Your instructions: Below are lines of data; restate word for word those running from the line containing "Lemma quiet_refs c" to the line containing "Lemma release_quiet c", inclusive, and no others.

Stored items:
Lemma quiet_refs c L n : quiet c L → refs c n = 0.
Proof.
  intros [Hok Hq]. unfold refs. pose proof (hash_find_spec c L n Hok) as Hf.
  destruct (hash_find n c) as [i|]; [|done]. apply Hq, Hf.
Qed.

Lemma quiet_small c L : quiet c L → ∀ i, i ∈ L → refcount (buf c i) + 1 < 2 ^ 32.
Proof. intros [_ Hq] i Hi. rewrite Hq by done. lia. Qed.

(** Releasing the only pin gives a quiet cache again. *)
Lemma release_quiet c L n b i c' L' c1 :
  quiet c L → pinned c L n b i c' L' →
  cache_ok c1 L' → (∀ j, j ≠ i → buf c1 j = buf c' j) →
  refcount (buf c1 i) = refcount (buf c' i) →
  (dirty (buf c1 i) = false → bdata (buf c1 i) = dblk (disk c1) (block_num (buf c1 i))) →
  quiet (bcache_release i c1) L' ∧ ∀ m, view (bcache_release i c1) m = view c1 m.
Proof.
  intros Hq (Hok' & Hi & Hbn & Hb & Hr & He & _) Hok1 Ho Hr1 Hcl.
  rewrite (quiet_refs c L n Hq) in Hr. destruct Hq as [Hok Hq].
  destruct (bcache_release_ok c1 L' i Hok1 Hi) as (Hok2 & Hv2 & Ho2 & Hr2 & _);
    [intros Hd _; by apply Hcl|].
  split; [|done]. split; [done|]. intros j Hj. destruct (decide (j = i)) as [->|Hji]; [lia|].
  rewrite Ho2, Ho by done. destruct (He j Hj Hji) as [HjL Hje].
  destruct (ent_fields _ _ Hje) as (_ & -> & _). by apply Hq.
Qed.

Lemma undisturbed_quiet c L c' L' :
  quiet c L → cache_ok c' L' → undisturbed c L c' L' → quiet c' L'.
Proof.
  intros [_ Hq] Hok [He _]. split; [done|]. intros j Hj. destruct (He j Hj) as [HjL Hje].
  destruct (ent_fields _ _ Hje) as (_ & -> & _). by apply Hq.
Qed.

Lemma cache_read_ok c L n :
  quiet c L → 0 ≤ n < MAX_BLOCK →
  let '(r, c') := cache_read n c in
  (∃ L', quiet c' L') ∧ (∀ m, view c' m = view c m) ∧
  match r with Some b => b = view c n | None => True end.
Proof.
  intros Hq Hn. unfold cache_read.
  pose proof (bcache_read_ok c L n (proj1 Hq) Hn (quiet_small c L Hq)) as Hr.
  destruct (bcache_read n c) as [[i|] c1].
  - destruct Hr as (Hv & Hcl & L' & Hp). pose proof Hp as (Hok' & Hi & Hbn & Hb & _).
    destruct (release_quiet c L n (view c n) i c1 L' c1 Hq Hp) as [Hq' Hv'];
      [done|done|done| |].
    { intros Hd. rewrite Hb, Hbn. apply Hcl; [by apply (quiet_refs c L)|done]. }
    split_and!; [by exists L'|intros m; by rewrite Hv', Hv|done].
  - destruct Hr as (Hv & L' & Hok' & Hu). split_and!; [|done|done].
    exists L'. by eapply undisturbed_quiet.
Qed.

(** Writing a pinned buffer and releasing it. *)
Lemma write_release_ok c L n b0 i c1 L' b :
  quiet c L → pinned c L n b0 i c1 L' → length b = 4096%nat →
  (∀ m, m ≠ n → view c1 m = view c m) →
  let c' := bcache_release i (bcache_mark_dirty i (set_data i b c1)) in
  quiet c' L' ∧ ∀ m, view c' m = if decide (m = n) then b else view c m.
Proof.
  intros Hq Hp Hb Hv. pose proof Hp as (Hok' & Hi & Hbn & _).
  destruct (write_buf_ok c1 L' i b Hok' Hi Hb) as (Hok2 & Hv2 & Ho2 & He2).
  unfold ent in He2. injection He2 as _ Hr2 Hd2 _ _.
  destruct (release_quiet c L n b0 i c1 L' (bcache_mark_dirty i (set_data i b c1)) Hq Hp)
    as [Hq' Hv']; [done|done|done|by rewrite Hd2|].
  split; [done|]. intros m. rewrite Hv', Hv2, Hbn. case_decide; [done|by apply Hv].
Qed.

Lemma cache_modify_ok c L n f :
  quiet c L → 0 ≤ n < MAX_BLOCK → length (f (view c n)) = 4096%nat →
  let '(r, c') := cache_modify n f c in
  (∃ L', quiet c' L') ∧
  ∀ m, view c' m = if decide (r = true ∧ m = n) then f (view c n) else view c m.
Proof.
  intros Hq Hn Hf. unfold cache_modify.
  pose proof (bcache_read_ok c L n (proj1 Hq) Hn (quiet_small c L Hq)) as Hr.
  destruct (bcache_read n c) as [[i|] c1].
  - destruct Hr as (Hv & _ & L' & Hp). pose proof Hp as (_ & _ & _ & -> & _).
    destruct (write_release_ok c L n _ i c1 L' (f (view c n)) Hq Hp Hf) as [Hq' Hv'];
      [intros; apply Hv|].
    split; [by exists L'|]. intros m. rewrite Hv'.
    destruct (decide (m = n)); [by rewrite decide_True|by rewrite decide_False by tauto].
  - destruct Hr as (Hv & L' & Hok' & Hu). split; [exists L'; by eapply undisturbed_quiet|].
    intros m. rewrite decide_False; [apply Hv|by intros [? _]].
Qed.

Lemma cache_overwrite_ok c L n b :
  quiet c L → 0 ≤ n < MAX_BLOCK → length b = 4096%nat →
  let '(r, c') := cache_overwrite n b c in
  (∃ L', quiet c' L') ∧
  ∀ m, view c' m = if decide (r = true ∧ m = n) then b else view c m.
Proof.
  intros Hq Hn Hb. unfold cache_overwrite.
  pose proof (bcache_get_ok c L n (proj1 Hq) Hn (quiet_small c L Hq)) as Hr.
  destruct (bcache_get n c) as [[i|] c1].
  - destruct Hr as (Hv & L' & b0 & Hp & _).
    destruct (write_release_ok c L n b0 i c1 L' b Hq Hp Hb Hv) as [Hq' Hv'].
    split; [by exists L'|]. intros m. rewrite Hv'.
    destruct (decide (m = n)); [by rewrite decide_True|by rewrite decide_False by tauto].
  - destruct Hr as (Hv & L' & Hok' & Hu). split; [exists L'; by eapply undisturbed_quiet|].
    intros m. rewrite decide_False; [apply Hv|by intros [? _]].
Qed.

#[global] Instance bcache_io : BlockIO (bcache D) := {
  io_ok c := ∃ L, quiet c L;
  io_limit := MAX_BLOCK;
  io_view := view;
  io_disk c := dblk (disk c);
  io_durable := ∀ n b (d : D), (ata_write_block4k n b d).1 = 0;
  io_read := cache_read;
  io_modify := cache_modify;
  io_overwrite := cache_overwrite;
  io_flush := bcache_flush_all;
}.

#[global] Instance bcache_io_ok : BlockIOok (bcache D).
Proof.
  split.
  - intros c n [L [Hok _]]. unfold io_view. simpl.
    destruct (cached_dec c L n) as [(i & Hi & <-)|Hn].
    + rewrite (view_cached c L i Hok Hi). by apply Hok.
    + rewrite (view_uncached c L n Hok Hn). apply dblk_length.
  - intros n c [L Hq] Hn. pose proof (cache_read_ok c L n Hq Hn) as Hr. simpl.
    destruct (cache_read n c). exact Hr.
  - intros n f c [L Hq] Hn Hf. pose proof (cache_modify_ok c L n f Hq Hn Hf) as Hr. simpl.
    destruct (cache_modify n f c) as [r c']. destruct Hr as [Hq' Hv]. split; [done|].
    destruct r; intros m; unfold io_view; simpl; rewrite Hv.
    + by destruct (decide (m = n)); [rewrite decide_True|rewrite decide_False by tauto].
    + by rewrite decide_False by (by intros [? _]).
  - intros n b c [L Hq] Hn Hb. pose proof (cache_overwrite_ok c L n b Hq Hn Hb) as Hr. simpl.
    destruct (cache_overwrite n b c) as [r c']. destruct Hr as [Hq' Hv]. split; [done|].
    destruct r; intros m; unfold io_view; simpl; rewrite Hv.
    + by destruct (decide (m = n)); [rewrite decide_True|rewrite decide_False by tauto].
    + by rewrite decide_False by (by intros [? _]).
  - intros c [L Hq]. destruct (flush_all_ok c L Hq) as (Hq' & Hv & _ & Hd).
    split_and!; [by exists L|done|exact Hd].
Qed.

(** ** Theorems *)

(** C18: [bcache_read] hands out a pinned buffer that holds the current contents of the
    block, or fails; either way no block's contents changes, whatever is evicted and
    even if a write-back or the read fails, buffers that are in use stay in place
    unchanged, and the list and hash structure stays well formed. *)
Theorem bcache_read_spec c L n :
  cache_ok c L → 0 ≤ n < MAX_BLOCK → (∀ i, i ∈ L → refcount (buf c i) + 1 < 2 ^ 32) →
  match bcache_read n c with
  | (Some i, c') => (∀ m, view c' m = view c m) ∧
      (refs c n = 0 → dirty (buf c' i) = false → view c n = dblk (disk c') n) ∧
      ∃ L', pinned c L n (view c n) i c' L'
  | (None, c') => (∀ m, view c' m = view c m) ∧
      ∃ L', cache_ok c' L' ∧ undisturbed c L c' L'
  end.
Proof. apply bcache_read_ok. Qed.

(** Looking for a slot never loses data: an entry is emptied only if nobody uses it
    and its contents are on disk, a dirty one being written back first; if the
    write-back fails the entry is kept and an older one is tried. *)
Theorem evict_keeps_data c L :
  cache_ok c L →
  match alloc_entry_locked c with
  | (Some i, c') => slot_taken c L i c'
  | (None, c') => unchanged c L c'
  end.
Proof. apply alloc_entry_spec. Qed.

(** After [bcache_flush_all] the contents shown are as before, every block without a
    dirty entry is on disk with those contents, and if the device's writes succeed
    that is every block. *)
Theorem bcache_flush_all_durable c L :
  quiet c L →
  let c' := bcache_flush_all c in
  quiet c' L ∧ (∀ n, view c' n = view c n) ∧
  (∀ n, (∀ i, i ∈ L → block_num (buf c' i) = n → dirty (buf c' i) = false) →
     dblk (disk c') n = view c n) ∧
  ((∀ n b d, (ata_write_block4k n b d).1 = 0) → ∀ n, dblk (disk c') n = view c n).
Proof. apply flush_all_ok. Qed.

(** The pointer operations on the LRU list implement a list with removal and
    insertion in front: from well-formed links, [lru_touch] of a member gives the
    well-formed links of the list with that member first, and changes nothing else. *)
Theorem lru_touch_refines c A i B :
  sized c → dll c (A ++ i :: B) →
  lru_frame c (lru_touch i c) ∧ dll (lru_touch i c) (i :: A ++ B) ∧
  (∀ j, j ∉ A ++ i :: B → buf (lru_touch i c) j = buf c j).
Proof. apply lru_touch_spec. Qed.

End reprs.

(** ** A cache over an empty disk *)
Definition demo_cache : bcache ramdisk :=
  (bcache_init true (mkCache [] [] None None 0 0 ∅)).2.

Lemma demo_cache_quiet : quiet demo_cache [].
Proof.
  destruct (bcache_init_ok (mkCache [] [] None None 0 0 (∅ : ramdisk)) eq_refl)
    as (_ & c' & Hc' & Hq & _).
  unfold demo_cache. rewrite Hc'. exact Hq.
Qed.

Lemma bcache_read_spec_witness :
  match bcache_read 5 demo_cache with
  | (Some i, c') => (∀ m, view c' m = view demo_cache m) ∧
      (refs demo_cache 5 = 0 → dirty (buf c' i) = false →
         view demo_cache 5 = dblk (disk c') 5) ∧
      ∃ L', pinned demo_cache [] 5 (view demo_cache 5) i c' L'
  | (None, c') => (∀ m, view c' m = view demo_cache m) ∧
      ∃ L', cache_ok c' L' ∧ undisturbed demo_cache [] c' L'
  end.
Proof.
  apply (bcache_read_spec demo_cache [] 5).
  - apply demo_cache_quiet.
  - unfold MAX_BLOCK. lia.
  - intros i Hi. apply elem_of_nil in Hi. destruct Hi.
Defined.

--

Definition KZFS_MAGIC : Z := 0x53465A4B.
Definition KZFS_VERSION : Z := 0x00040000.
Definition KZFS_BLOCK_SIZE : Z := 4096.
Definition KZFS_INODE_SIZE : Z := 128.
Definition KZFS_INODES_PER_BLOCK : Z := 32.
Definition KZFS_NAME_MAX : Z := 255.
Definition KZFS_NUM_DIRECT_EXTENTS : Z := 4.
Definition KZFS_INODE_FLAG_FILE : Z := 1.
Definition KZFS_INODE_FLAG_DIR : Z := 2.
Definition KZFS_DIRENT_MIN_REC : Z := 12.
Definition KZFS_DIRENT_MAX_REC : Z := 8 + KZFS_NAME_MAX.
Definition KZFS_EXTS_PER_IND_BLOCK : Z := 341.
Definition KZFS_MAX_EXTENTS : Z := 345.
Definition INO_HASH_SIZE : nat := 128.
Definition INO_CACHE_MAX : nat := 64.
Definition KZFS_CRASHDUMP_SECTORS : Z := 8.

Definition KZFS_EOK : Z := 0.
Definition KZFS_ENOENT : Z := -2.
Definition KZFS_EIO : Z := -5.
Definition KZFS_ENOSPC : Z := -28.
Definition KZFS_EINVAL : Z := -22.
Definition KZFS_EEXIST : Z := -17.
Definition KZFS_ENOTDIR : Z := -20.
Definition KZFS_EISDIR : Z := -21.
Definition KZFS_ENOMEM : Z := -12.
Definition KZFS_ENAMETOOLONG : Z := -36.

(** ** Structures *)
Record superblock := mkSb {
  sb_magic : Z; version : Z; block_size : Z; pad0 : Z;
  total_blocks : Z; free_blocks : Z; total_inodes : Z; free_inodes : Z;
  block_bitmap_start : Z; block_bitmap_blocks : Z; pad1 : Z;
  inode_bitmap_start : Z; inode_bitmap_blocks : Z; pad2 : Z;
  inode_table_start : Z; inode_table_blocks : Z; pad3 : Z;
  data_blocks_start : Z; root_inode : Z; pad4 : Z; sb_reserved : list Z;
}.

Task output:
Lemma quiet_refs c L n : quiet c L → refs c n = 0.
Proof.
  intros [Hok Hq]. unfold refs. pose proof (hash_find_spec c L n Hok) as Hf.
  destruct (hash_find n c) as [i|]; [|done]. apply Hq, Hf.
Qed.

Lemma quiet_small c L : quiet c L → ∀ i, i ∈ L → refcount (buf c i) + 1 < 2 ^ 32.
Proof. intros [_ Hq] i Hi. rewrite Hq by done. lia. Qed.

(** Releasing the only pin gives a quiet cache again. *)
Lemma release_quiet c L n b i c' L' c1 :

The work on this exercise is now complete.